(Source records)
(** C21: the mailbox benchmark ends whatever fails.  For every count and capacity and every
    interleaving of the three threads, in which constructing a loop or the second thread may
    fail at any point, [measure] returns or throws after a bounded number of steps; it throws
    exactly if a construction failed, and otherwise all values were received in order. *)
Theorem measure_ends count capacity : 1 ≤ count < 2 ^ 32 →
  (∀ n s, nsteps (measure_step count) n (measure_new count capacity) s → (n ≤ 6 * Z.to_nat count + 15)%nat) ∧
  ∀ s, rtc (measure_step count) (measure_new count capacity) s →
    (∃ s', measure_step count s s') ∨
    ∃ r, h_main s = mn_done r ∧ (r = None ↔ h_failed s = false) ∧ (r = None → cl_acc (h_cl s) = count ∧ cl_out (h_cl s) = stream_values count).
Proof.
  intros Hc. split.
  - intros n s H. enough (n + hs_weight s ≤ hs_weight (measure_new count capacity))%nat as Hle.
    { assert (hs_weight (measure_new count capacity) = 6 * Z.to_nat count + 15)%nat as E; [|lia].
      unfold hs_weight, measure_new, cl_weight, bench_new, client_new. simpl. unfold stream_values. rewrite length_seqZ. simpl. lia. }
    generalize (HI_new count capacity). induction H as [s|n s1 s2 s3 Hs H IH]; intros I; [lia|].
    destruct (measure_step_ok count capacity Hc _ _ I Hs) as [I2 Hlt]. specialize (IH I2). lia.
  - intros s H. assert (HI count capacity s) as I.
    { revert s H. apply rtc_ind_r; [by apply HI_new|]. intros s s' _ Hs I. by eapply measure_step_ok. }
    destruct (measure_progress count capacity Hc s I) as [|[r Hr]]; [by left|right]. exists r. split; [done|].
    destruct I as [[Hm _] Hs]. rewrite Hr in Hm. split; [done|]. intros ->. destruct Hs as [I|I]; [|rewrite (de_failed _ _ I) in Hm; naive_solver].
    pose proof (al_inv _ _ _ I) as Hi. assert (ended (h_cl s)) as He.
    { pose proof (al_ended _ _ _ I false) as Ha. pose proof (al_ended _ _ _ I true) as Hb. rewrite (al_done _ _ _ I None Hr) in Ha, Hb.
      destruct Ha as [_ Ha], Hb as [_ Hb]. simpl in Ha, Hb. split; [by destruct (cl_prod (h_cl s))|]. pose proof (ci_len _ _ _ _ _ _ Hi) as Hl.
      destruct (cl_cons (h_cl s)) as [|x [|]]; try done. apply Forall_singleton. by destruct x as [| |[]| | |]. }
    destruct (ended_complete _ _ _ _ _ _ Hi ltac:(lia) He) as [_ Ho]. specialize (Ho eq_refl). pose proof (ci_acc _ _ _ _ _ _ Hi) as Ha.
    rewrite Ho in Ha. unfold stream_values in Ha. rewrite stream_uses in Ha by lia. by injection Ha as <-.
Qed.
Lemma measure_ends_witness : (1 ≤ 2 < 2 ^ 32) ∧ ∀ s, rtc (measure_step 2) (measure_new 2 0) s →
  (∃ s', measure_step 2 s s') ∨ ∃ r, h_main s = mn_done r ∧ (r = None ↔ h_failed s = false).
Proof.
  split; [lia|]. intros s H. destruct (proj2 (measure_ends 2 0 ltac:(lia)) s H) as [?|(r&?&?&_)]; [by left|right; by exists r].
Defined.
(* ===== verification/Echo.v ===== *)
(** * Echo over a byte stream (examples/echo.cpp, bench/tcp.cpp)

    A server that sends back what it reads and a client that checks the echo, over a
    connection whose two directions hold at most [cap] bytes each.  A read gives any
    positive number of the bytes that are there, a write takes any positive number that
    fits, and any schedule may choose who runs.  bench/tcp.cpp reads whole messages before
    it replies; examples/echo.cpp replies to every read. *)
From S2P Require Import Prelude.
From stdpp Require Import relations.
Local Open Scope Z_scope.

(** The server: filling its buffer, writing the rest of a reply, or ended *)
Inductive server := s_read (got : list Z) | s_write (rest : list Z) | s_done | s_failed (e : exn).
(** The client, with the message it is about and those still to come: writing its rest,
    reading the echo, or ended *)
Inductive peer := p_write (rest m : list Z) (todo : list (list Z)) | p_read (got m : list Z) (todo : list (list Z)) | p_end | p_error (e : exn).
(** The connection: the bytes under way and whether the client has shut down its side *)
Record net := Net { srv : server; cli : peer; up : list Z; fin : bool; down : list Z; echoed : list (list Z) }.

Section echo.
(** The server's buffer, whether it waits until it is full, whether the client shuts down
    as soon as it has sent its last message, and the room of the connection *)
Variables (size : nat) (whole early : bool) (cap : nat) (mismatch : string).
Implicit Types (s : net) (m : list Z).

(** [read] with [k] bytes given; 0 is the end of the stream *)
Definition server_read (k : nat) s : option net :=
  match srv s with
  | s_read got =>
      if bool_decide (up s = []) then
        if fin s then Some (Net (if bool_decide (whole = true ∧ got ≠ []) then s_failed (runtime_error "partial message at EOF") else s_done)
                              (cli s) (up s) (fin s) (down s) (echoed s))
        else None
      else if bool_decide (1 ≤ k ∧ k ≤ length (up s) ∧ k ≤ size - length got)%nat then
        let got' := got ++ take k (up s) in
        Some (Net (if bool_decide (whole = true ∧ length got' ≠ size) then s_read got' else s_write got')
                (cli s) (drop k (up s)) (fin s) (down s) (echoed s))
      else None
  | _ => None
  end.
(** [write_all], one write of [k] bytes at a time *)
Definition server_write (k : nat) s : option net :=
  match srv s with
  | s_write rest =>
      if bool_decide (1 ≤ k ∧ k ≤ length rest ∧ length (down s) + k ≤ cap)%nat then
        Some (Net (if bool_decide (drop k rest = []) then s_read [] else s_write (drop k rest))
                (cli s) (up s) (fin s) (down s ++ take k rest) (echoed s))
      else None
  | _ => None
  end.
Definition client_write (k : nat) s : option net :=
  match cli s with
  | p_write rest m todo =>
      if bool_decide (1 ≤ k ∧ k ≤ length rest ∧ length (up s) + k ≤ cap)%nat then
        let sent := bool_decide (drop k rest = []) in
        Some (Net (srv s) (if sent then p_read [] m todo else p_write (drop k rest) m todo) (up s ++ take k rest)
                (fin s || (sent && early && bool_decide (todo = []))) (down s) (echoed s))
      else None
  | _ => None
  end.
(** A complete echo is compared; the client goes on or shuts down *)
Definition client_read (k : nat) s : option net :=
  match cli s with
  | p_read got m todo =>
      if bool_decide (down s = []) then
        match srv s with
        | s_done | s_failed _ => Some (Net (srv s) (p_error (runtime_error "unexpected EOF")) (up s) (fin s) (down s) (echoed s))
        | _ => None
        end
      else if bool_decide (1 ≤ k ∧ k ≤ length (down s) ∧ k ≤ length m - length got)%nat then
        let got' := got ++ take k (down s) in
        if bool_decide (length got' ≠ length m) then Some (Net (srv s) (p_read got' m todo) (up s) (fin s) (drop k (down s)) (echoed s))
        else if bool_decide (got' ≠ m) then Some (Net (srv s) (p_error (runtime_error mismatch)) (up s) (fin s) (drop k (down s)) (echoed s))
        else match todo with
             | m' :: todo' => Some (Net (srv s) (p_write m' m' todo') (up s) (fin s) (drop k (down s)) (echoed s ++ [m]))
             | [] => Some (Net (srv s) p_end (up s) true (drop k (down s)) (echoed s ++ [m]))
             end
      else None
  | _ => None
  end.
Definition echo_step : relation net := λ s s', ∃ k,
  server_read k s = Some s' ∨ server_write k s = Some s' ∨ client_write k s = Some s' ∨ client_read k s = Some s'.
Definition echo_new (ms : list (list Z)) : net :=
  match ms with
  | m :: todo => Net (s_read []) (p_write m m todo) [] false [] []
  | [] => Net (s_read []) p_end [] true [] []
  end.

(** ** Invariant *)
Section run.
Variable ms : list (list Z).
Hypothesis size_pos : (1 ≤ size)%nat.
Hypothesis cap_pos : (1 ≤ cap)%nat.
Hypothesis messages : Forall (λ m, m ≠ [] ∧ (whole = true → length m = size) ∧ (whole = false → length m ≤ cap)%nat) ms.

Definition message (p : peer) : list Z := match p with p_write _ m _ | p_read _ m _ => m | _ => [] end.
Definition waiting (p : peer) : list (list Z) := match p with p_write _ _ t | p_read _ _ t => t | _ => [] end.
Definition unsent (p : peer) : list Z := match p with p_write r _ _ => r | _ => [] end.
Definition answered (p : peer) : list Z := match p with p_read g _ _ => g | _ => [] end.
Definition filled (sv : server) : list Z := match sv with s_read g => g | _ => [] end.
Definition reply (sv : server) : list Z := match sv with s_write r => r | _ => [] end.
(** The bytes of the current message, from the client's buffer back to its start. *)
Record EI s : Prop := {
  ei_bytes : message (cli s) = answered (cli s) ++ down s ++ reply (srv s) ++ filled (srv s) ++ up s ++ unsent (cli s);
  ei_whole : whole = true → answered (cli s) ++ down s ++ reply (srv s) = [] ∨ filled (srv s) ++ up s ++ unsent (cli s) = [];
  ei_part : whole = false → filled (srv s) = [];
  ei_srv : match srv s with s_read g => length g < size | s_write r => r ≠ [] | s_done => fin s = true ∧ up s = [] | s_failed _ => False end%nat;
  ei_cli : match cli s with p_write r _ _ => r ≠ [] ∧ fin s = false | p_read g m t => (length g < length m)%nat ∧ (fin s = true → t = [] ∧ early = true)
           | p_end => fin s = true | p_error _ => False end;
  ei_todo : ms = echoed s ++ match cli s with p_write _ m t | p_read _ m t => m :: t | _ => [] end;
  ei_up : (length (up s) ≤ cap)%nat ∧ (length (down s) ≤ cap)%nat }.
Definition esum (l : list (list Z)) : nat := sum_list_with length l.
Definition eweight s : nat :=
  4 * length (unsent (cli s)) + 3 * length (up s) + 2 * (length (filled (srv s)) + length (reply (srv s))) + length (down s) +
  4 * esum (waiting (cli s)) + match srv s with s_done | s_failed _ => 0 | _ => 1 end.

Lemma EI_new : EI (echo_new ms) ∧ eweight (echo_new ms) = (4 * esum ms + 1)%nat.
Proof.
  unfold echo_new. destruct ms as [|m todo] eqn:E; (split; [split; simpl; try done; try lia|]); simpl.
  - intros _. by left.
  - done.
  - intros _. by left.
  - apply Forall_cons in messages as [[? _] _]. done.
  - unfold eweight. simpl. lia.
Qed.
Lemma message_in s : EI s → message (cli s) ≠ [] → message (cli s) ∈ ms.
Proof. intros I. rewrite (ei_todo _ I). destruct (cli s); simpl; try done; intros; apply elem_of_app; right; by left. Qed.

(** Moving [k] bytes from one place to the next. *)
Lemma move (k : nat) (l : list Z) : (1 ≤ k ≤ length l)%nat → length (take k l) = k ∧ (length (drop k l) + k = length l)%nat ∧ take k l ++ drop k l = l.
Proof. intros H. rewrite length_take, length_drop, take_drop. split_and!; [lia..|done]. Qed.
Lemma moved_some (k : nat) (l : list Z) : (1 ≤ k ≤ length l)%nat → take k l ≠ [].
Proof. intros H. destruct k, l; simpl in *; [lia..|done]. Qed.
Ltac echo := cbn [srv cli up fin down echoed message waiting unsent answered filled reply] in *.

Lemma server_read_ok k s s' : EI s → server_read k s = Some s' → EI s' ∧ (eweight s' < eweight s)%nat.
Proof.
  destruct s as [sv cl u f d e]. intros [Hb Hw Hp Hs Hc Ht Hu] H. unfold server_read in H. unfold eweight. echo.
  destruct sv as [got| | |]; try done. case_bool_decide as Hup.
  - subst u. destruct f; [|done]. injection H as <-. echo.
    assert (¬ (whole = true ∧ got ≠ [])) as Hg.
    { intros [Hwt Hg]. destruct (Hw Hwt) as [[Ha [-> _]%app_nil]%app_nil|H]; [|by apply app_nil in H as [? _]]. rewrite Ha in Hb. simpl in Hb.
      destruct cl as [r m t|g m t| |]; echo; [by destruct Hc| | |done].
      - rewrite app_nil_r in Hb. assert (length m = size); [|subst; lia]. rewrite Forall_forall in messages.
        apply (messages m); [|done]. rewrite Ht. apply elem_of_app. right. by left.
      - by destruct got. }
    rewrite bool_decide_false by done. assert (got = []) as ->.
    { destruct whole; [by destruct (decide (got = [])); [|tauto]|by apply Hp]. }
    split; [|simpl; lia]. by split; echo.
  - case_bool_decide as Hk; [|done]. destruct Hk as (Hk1&Hk2&Hk3). injection H as <-. echo.
    destruct (move k u ltac:(lia)) as (M1&M2&M3). pose proof (moved_some k u ltac:(lia)) as M4.
    assert (got ++ take k u ≠ []) as Hne by (by intros [_ ?]%app_nil).
    assert (got ++ u = (got ++ take k u) ++ drop k u) as Hgu by (by rewrite <- app_assoc, M3).
    assert (length (got ++ take k u) = length got + k)%nat as Hlen by (rewrite length_app; lia).
    case_bool_decide as Hfull; (split; [split|]); echo; try done.
    + rewrite Hb. do 2 f_equal. simpl. by rewrite !app_assoc, Hgu, <- !app_assoc.
    + intros Hwt. destruct (Hw Hwt) as [?|[_ [? _]%app_nil]%app_nil]; [by left|done].
    + intros Hwf. rewrite Hwf in Hfull. by destruct Hfull.
    + lia.
    + lia.
    + simpl. rewrite Hlen. lia.
    + rewrite Hb. do 2 f_equal. simpl. by rewrite !app_assoc, Hgu, <- !app_assoc.
    + intros Hwt. right. assert (length got + k = size)%nat as Hsz by (rewrite <- Hlen; destruct (decide (length (got ++ take k u) = size)); [done|tauto]).
      destruct (Hw Hwt) as [Hn|[_ [? _]%app_nil]%app_nil]; [|done]. apply app_nil in Hn as [Ha Hn]. apply app_nil in Hn as [-> _]. rewrite Ha in Hb. simpl in Hb.
      assert (length (message cl) = size) as Hm.
      { rewrite Forall_forall in messages. apply messages; [|done]. rewrite Ht. destruct cl; echo; try (by destruct got, u); apply elem_of_app; right; by left. }
      apply (f_equal length) in Hb. rewrite Hm, !length_app in Hb. simpl. apply nil_length_inv. rewrite length_app. lia.
    + lia.
    + simpl. rewrite Hlen. lia.
Qed.

Lemma server_write_ok k s s' : EI s → server_write k s = Some s' → EI s' ∧ (eweight s' < eweight s)%nat.
Proof.
  destruct s as [sv cl u f d e]. intros [Hb Hw Hp Hs Hc Ht Hu] H. unfold server_write in H. unfold eweight. echo.
  destruct sv as [|rest| |]; try done. case_bool_decide as Hk; [|done]. destruct Hk as (Hk1&Hk2&Hk3). injection H as <-. echo.
  destruct (move k rest ltac:(lia)) as (M1&M2&M3). pose proof (moved_some k rest ltac:(lia)) as M4.
  assert (∀ sv', reply sv' = drop k rest → filled sv' = [] →
    message cl = answered cl ++ (d ++ take k rest) ++ reply sv' ++ filled sv' ++ u ++ unsent cl ∧
    (whole = true → answered cl ++ (d ++ take k rest) ++ reply sv' = [] ∨ filled sv' ++ u ++ unsent cl = [])) as H.
  { intros sv' -> ->. simpl in *. split; [rewrite Hb, <- M3 at 1; by rewrite <- !app_assoc|]. intros Hwt. destruct (Hw Hwt) as [[_ [_ ?]%app_nil]%app_nil|?]; [done|by right]. }
  assert (length (d ++ take k rest) = length d + k)%nat as Hlen by (rewrite length_app; lia).
  case_bool_decide as Hd; destruct (H (if bool_decide (drop k rest = []) then s_read [] else s_write (drop k rest))) as [H1 H2];
    try (by case_bool_decide); rewrite ?bool_decide_true, ?bool_decide_false in H1, H2 by done; (split; [split|]); echo; try done; simpl; rewrite ?Hlen; try lia.
Qed.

#### HOW TO COMPLETE THIS TASK:
Extract from the records above the lines from the one containing "(∀ n s, nsteps" to the one containing "pose proof (al_inv", both lines included, exactly as they appear and with nothing else.

#### SOLUTION TO THIS PROBLEM:
  (∀ n s, nsteps (measure_step count) n (measure_new count capacity) s → (n ≤ 6 * Z.to_nat count + 15)%nat) ∧
  ∀ s, rtc (measure_step count) (measure_new count capacity) s →
    (∃ s', measure_step count s s') ∨
    ∃ r, h_main s = mn_done r ∧ (r = None ↔ h_failed s = false) ∧ (r = None → cl_acc (h_cl s) = count ∧ cl_out (h_cl s) = stream_values count).
Proof.
  intros Hc. split.
  - intros n s H. enough (n + hs_weight s ≤ hs_weight (measure_new count capacity))%nat as Hle.
    { assert (hs_weight (measure_new count capacity) = 6 * Z.to_nat count + 15)%nat as E; [|lia].
      unfold hs_weight, measure_new, cl_weight, bench_new, client_new. simpl. unfold stream_values. rewrite length_seqZ. simpl. lia. }
    generalize (HI_new count capacity). induction H as [s|n s1 s2 s3 Hs H IH]; intros I; [lia|].
    destruct (measure_step_ok count capacity Hc _ _ I Hs) as [I2 Hlt]. specialize (IH I2). lia.
  - intros s H. assert (HI count capacity s) as I.
    { revert s H. apply rtc_ind_r; [by apply HI_new|]. intros s s' _ Hs I. by eapply measure_step_ok. }
    destruct (measure_progress count capacity Hc s I) as [|[r Hr]]; [by left|right]. exists r. split; [done|].
    destruct I as [[Hm _] Hs]. rewrite Hr in Hm. split; [done|]. intros ->. destruct Hs as [I|I]; [|rewrite (de_failed _ _ I) in Hm; naive_solver].
    pose proof (al_inv _ _ _ I) as Hi. assert (ended (h_cl s)) as He.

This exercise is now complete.